Here at Bobcares, we handle requests from our customers using Windows servers to fix similar issues as a part of Server Management Services.

Today, let’s see how our Support Engineers fix this.

What causes the error ‘http error 401.3 – unauthorized’ in IIS?

At times while accessing sites users see the error as shown below:

Today, let us see some of the causes for the error.

• Firstly, the user authenticated by the Web server does not have permission to open the file on the file system.
• If the resource is located on a Universal Naming Convention (UNC) share, the authenticated user may not have sufficient share and NTFS permissions, or the permissions on the share may not match the permissions on the physical path.

• The file is encrypted.

How can we resolve the error ‘http error 401.3 – unauthorized’ in IIS?
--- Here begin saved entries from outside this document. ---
Lemma res_delete_objs r r' m cs p : res_repr r m cs -> is_Some (r_heap r !! p) -> res_delete res_wrap p r = Some r' ->
  forall q, c_obj <$> r_heap r' !! q = if decide (q = p) then None else c_obj <$> r_heap r !! q.
Proof.
  intros R Hp E q. destruct (nodeDelete_spec _ _ _ p (rr_rep _ _ _ R)) as (h' & m' & _ & _ & _ & _ & E' & _ & Sc & _); [eapply rr_live; eauto|].
  unfold res_delete in E. rewrite (rr_map _ _ _ R) in E. cbn [mbind option_bind] in E. rewrite E' in E. cbn [mbind option_bind] in E.
  injection E as <-. cbn [r_heap]. rewrite lookup_delete. destruct (decide (q = p)) as [->|Hq]; [now rewrite decide_True|].
  rewrite decide_False by congruence. specialize (Sc q). destruct (r_heap r !! q), (h' !! q); try done. destruct Sc as [_ Sc]. cbn. now rewrite Sc.
Qed.

Lemma res_delete_all_ok r e : res_ok r ->
  exists r', res_delete_all res_wrap r e = Some (r', e) /\ res_ok r' /\ contents r' = ∅ /\
    r_max r' = r_max r /\ r_heap r' = ∅.
Proof.
  intros (m & cs & R). unfold res_delete_all. rewrite run_bind.
  destruct (traverse_deletes (Res := Empty_set) res_hm
    (fun p r => r' ← lift (res_delete res_wrap p r); mret (inr r'))
    (fun r' cs => (exists m, res_repr r' m cs) /\ r_max r' = r_max r) e) with (s := r) (cs := cs)
    as (r2 & cs2 & E & [(m2 & R2) M2] & Ec); [| |split; eauto|].
  - intros r1 cs1 [(m1 & R1) _]. exists (r_heap r1), m1. split; [|apply R1].
    unfold res_hm. now rewrite (rr_map _ _ _ R1).
  - intros r1 cs1 p l [(m1 & R1) M1] Ec.
    destruct (rep_in _ _ _ p (rr_rep _ _ _ R1)) as [c Hp]; [rewrite Ec; left|].
    destruct (res_delete_ok r1 m1 cs1 p c R1 Hp) as (r2 & m2 & cs2 & E & R2 & _ & Em & l1 & l2 & E1 & E2).
    assert (l1 = [] /\ l2 = l) as [-> ->].
    { pose proof (rep_nodup _ _ _ (rr_rep _ _ _ R1)) as Nd. rewrite E1 in Nd, Ec.
      destruct (split_nodup l1 l2 [] l p Nd Ec) as [-> ->]. done. }
    exists r2, cs2. rewrite run_bind, E. split; [reflexivity|]. split; [split; [eauto|congruence]|exact E2].
  - rewrite E. exists r2. split; [reflexivity|]. split; [eexists _, _; exact R2|].
    assert (r_heap r2 = ∅) as Eh by
      (apply map_empty; intros q; destruct (r_heap r2 !! q) eqn:Hq; [|done];
       assert (q ∈ concat cs2) as Hq' by (eapply rr_live; eauto); rewrite Ec in Hq'; now apply elem_of_nil in Hq').
    split; [unfold contents; now rewrite Eh, map_to_list_empty|done].
Qed.
(** *** Initialisation *)

Lemma res_init_ok r e : 0 <= r_max r < 4294967296 -> mallocs e = [] ->
  r_heap r = ∅ -> r_num r = res_wrap 0 ->
  exists r', res_init r e = Some ((POF_OK, r'), e) /\ res_ok r' /\ contents r' = ∅ /\ r_max r' = r_max r.
Proof.
  intros Hm Q Eh En. destruct (hmap_create_quiet (r_heap r) (r_max r) e Hm Q) as (m & cs & E & R & Ec).
  exists (Res (r_heap r) (Some m) (r_num r) (r_max r)). unfold res_init. rewrite run_bind, E.
  split; [reflexivity|]. split; [|split; [unfold contents; cbn [r_heap]; now rewrite Eh, map_to_list_empty|done]].
  exists m, cs. constructor; cbn [r_map r_heap r_num]; auto; rewrite Eh.
  - intros p [c Hp]. now rewrite lookup_empty in Hp.
  - intros p c Hp. now rewrite lookup_empty in Hp.
  - intros p q c d Hp. now rewrite lookup_empty in Hp.
  - rewrite En. reflexivity.
Qed.

(** *** Small resources, used as examples *)

Definition res_none (max : Z) : resource V := Res ∅ (Some (mkHmap [None] 0 0)) (res_wrap 0) max.
Definition res_one (v : V) (max : Z) : resource V :=
  Res {[1%positive := Cell (res_id v) None v]} (Some (mkHmap [Some 1%positive] 0 1)) (res_wrap 1) max.

Lemma res_none_ok max : res_ok (res_none max).
Proof.
  exists (mkHmap [None] 0 0), [[]]. constructor; cbn [res_none r_map r_heap r_num].
  - done.
  - exact (rep_empty ∅ 0 ltac:(lia)).
  - intros p [c Hp]. now rewrite lookup_empty in Hp.
  - intros p c Hp. now rewrite lookup_empty in Hp.
  - intros p q c d Hp. now rewrite lookup_empty in Hp.
  - reflexivity.
Qed.

Lemma res_one_ok v max : 0 <= res_id v -> res_ok (res_one v max).
Proof.
  intros Hv. exists (mkHmap [Some 1%positive] 0 1), [[1%positive]]. constructor; cbn [res_one r_map r_heap r_num].
  - done.
  - apply rep_single.
  - intros p [c [<- _]%lookup_singleton_Some]. left.
  - intros p c [<- <-]%lookup_singleton_Some. done.
  - intros p q c d [<- _]%lookup_singleton_Some [<- _]%lookup_singleton_Some. done.
  - now rewrite map_size_singleton.
Qed.
End interface.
Today, let us see the steps followed by our Support Techs to resolve the error ‘http error 401.3 – unauthorized’

Verify whether or not Anonymous Authentication is enable.
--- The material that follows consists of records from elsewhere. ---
Definition poflr_get_counter_value (counter_id : Z) lr : St (Z * pof_local_resource) :=
  if (counter_id =? 0) || (r_max (lr_counters lr) <=? counter_id) then
    ret_err POFET_COUNTER_MOD_FAILED POFCMFC_BAD_COUNTER_ID recv_xid lr
  else
    found ← lift (poflr_get_counter_with_ID counter_id lr);
    match found with
    | None => ret_err POFET_COUNTER_MOD_FAILED POFCMFC_COUNTER_UNEXIST recv_xid lr
    | Some counter =>
        c ← lift (load_counter counter lr);
        ret ← send_counter c counter_id lr;
        if negb (ret =? POF_OK) then
          ret_err POFET_SOFTWARE_FAILED POF_WRITE_MSG_QUEUE_FAILURE recv_xid lr
        else mret (POF_OK, lr)
    end.

(** The function has no [return] after its loop: when every reply is sent, its
    value is the [unspecified] one. *)
Definition poflr_reply_counter_all (unspecified : Z) lr : St (Z * pof_local_resource) :=
  res ← HMAP_NODES_IN_STRUCT_TRAVERSE (R := Z) res_hm
    (fun p cs =>
       c ← lift (res_load p cs);
       ret ← send_counter c (co_id c) lr;
       if negb (ret =? POF_OK) then
         x ← recv_xid;
         r ← POF_ERROR_HANDLE_RETURN_UPWARD POFET_SOFTWARE_FAILED POF_WRITE_MSG_QUEUE_FAILURE x;
         mret (inl r)
       else mret (inr cs)) (lr_counters lr);
  match res with inl r => mret (r, lr) | inr _ => mret (unspecified, lr) end.

(** A missing counter is created, but the pointer found before stays [NULL]. *)
Definition poflr_counter_increace (counter_id byte_len : Z) lr : St (Z * pof_local_resource) :=
  if counter_id =? 0 then mret (POF_OK, lr)
  else if r_max (lr_counters lr) <=? counter_id then
    ret_err POFET_COUNTER_MOD_FAILED POFCMFC_BAD_COUNTER_ID upward_xid_pp lr
  else
    counter ← lift (poflr_get_counter_with_ID counter_id lr);
    '(_, lr) ← match counter with
               | None => poflr_counter_init counter_id lr
               | Some _ => mret (POF_OK, lr)
               end;
    p ← lift counter;
    c ← lift (load_counter p lr);
    lr ← lift (store_counter p
      (mkCounterInfo (co_id c) (u64 (co_value c + 1)) (u64 (co_byte_value c + byte_len))) lr);
    mret (POF_OK, lr).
1. Firstly, open Windows Server Manager and expand the Roles.

2. Then, expand the Web Server (IIS) tree and highlight the Internet Information Services (IIS) Manager.

3. Then, expand the server name and select Webtrends Marketing Lab.
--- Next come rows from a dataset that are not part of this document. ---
(** For a table of another type the result is an uninitialised pointer. *)
Definition poflr_entry_lookup (packet metadata : list Z) t : St (option addr) :=
  ok ← malloc;
  if negb ok then
    _ ← pofec_set_error POFET_SOFTWARE_FAILED POF_ALLOCATE_RESOURCE_FAILURE; mret None
  else
    key ← lift (keyAssemble (zeros (Z.to_nat (BITNUM_TO_BYTENUM_CEIL (tb_keyLen t)))) packet metadata
                 (tb_match_field_num t) (tb_match t));
    if tb_type t =? POF_MM_TABLE then entryLookup_MM key t
    else if tb_type t =? POF_LPM_TABLE then lift (entryLookup_LPM key t)
    else if tb_type t =? POF_EM_TABLE then lift (entryLookup_EM key t)
    else fault.

Definition poflr_entry_get_with_index (index : Z) t : St (option addr) :=
  res ← HMAP_NODES_IN_STRUCT_TRAVERSE (R := option addr) (fun _ => res_hm (tb_entries t))
    (fun p _ =>
       entry ← lift (res_load p (tb_entries t));
       if en_index entry =? index then mret (inl (Some p)) else mret (inr tt)) tt;
  match res with inl r => mret r | inr _ => mret None end.

(** ** Counting ones *)

Definition ones (l : list bool) : Z := foldr (fun (b : bool) s => (if b then 1 else 0) + s) 0 l.

Lemma get1sCountInByte_ok b : byte_ok b -> get1sCountInByte b = Some (ones (bits_from [b] 0 8)).
Proof.
  intros Hb.
  assert (for_range 0 256 (fun b => bool_decide (get1sCountInByte b = Some (ones (bits_from [b] 0 8)))) = true) as H
    by (vm_compute; reflexivity).
  apply (for_range_spec _ _ _ H b) in Hb. now apply bool_decide_eq_true in Hb.
Qed.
4. Under the IIS section to the right, open Authentication.

5. Finally, verify Anonymous Authentication’s status is set to Enable.

Assuming Anonymous Authentication is Enable and the error message persists, edit the Anonymous Authentication setting.

The default anonymous user identity should be the IUSR account, which should have access to the web server content.

If restrictions on this account prevent it from displaying this content then rights must be assign to enable functionality. Alternatively, selecting the “Set…” button will allow use of a different account, such as the Webtrends service account, though this will also require the same rights as the IUSR account.

An additional option is to select the Application pool identity which uses the Network Service account, but this will also grant anonymous users access to all internal network locations

To assign access rights, add the chosen account to the IIS_IUSRS group under the Local Users and Groups option in the Computer Management console.

To effect the changes made above, Open the IIS Manager. Stop, then restart the IIS Manager (or run “iisreset” from a command line).

Alternative steps that we can try

• Open Windows Explorer and check the ACLs for the file that is being requested. Make sure that the user accessing the Web site is not being explicitly denied access, and that they do have permission to open the file.
• Open Windows Explorer and check the ACLs for the share and the physical path. Ensure that both ACLs allow the user to access the resource.
• Open Windows Explorer and check the encryption properties for the file that is being requested. (This setting is located in the Advanced attribute properties dialog.)

• Create a tracing rule to track failed requests for this HTTP status code. For more information about creating a tracing rule for failed requests.

[Need help to fix this windows error? We’d be happy to assist]

Conclusion

Today, we saw the causes and solutions provided for the error ‘http error 401.3 – unauthorized’ in IIS by our Support Techs.